Benoît Hamon s'avance un peu vite sur le non-recours au RSA

Par Jean-Christophe Catalon  |   |  909  mots
En France, "on peut être pauvre et pourtant ne pas toucher de RSA. Pourquoi ? Parce qu'un tiers de ceux qui y ont droit, n'y recourent pas. On a un système d'allocation qui n'est pas automatique", a déclaré Benoît Hamon ce jeudi matin.
Le candidat à la primaire de la gauche fait référence à une étude vieille de cinq ans et estime que le revenu universel serait une réponse efficace au problème.

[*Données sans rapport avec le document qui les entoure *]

(* ===== verification/Shmain.v ===== *)
(** * Shmain: the shell from the line typed to the programs run (main of simplesh.c)

    [main] reads a line with [get_cmd], parses it, ends its words with [null_terminate] and
    runs it.  The theorem puts the parser ([Shround]), [null_terminate] ([Shparse]) and [run_cmd]
    ([Shrun]) together: a session runs what the lines that are typed mean.  The lines are
    what [readline] returns; the prompt, the history, the options of the shell and the
    signals it ignores are left out. *)

From S2P Require Import Prelude Simplesh Shparse Shround Shrun.
#[local] Open Scope shell_scope.

(** [while ((buf = get_cmd()) != NULL)]; a [panic] of the parser ends the shell. *)
Section Main.
Context (fork_ok : Z -> bool) (pipe_ok : nat -> bool) (open_ok : list Z -> Z -> bool) (early : Z -> bool).


End Main.

(** ** What a command means *)

Section Meaning.
Context (open_ok : list Z -> Z -> bool).







Section Words.
Context (line buf : list Z).

Notation good sps := (Forall (fun sp => cstring buf sp.1 = text line sp) sps).






End Words.
End Meaning.

(** ** The session *)

Section Session.
Context (fork_ok : Z -> bool) (pipe_ok : nat -> bool) (open_ok : list Z -> Z -> bool) (early : Z -> bool).
Context (Hfork : forall pid, fork_ok pid = true) (Hpipe : forall n, pipe_ok n = true).









End Session.


(** ** Witness *)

Avoir droit à des aides et ne pas en bénéficier. La formule paraît contradictoire, mais le phénomène existe. Le revenu de solidarité active (RSA) fait partie de ces allocations qui accusent un fort taux de non-recours. Invité politique de BFMTV-RMC ce jeudi matin, le candidat à la primaire de la gauche et des écologistes, Benoît Hamon s'en est indigné (à partir de 11'20'' sur la vidéo) :

"Ce qui est frappant dans notre système actuel, c'est qu'on peut être pauvre et pourtant ne pas toucher de RSA. Pourquoi ? Parce qu'un tiers de ceux qui y ont droit, n'y recourent pas. On a un système d'allocation qui n'est pas automatique."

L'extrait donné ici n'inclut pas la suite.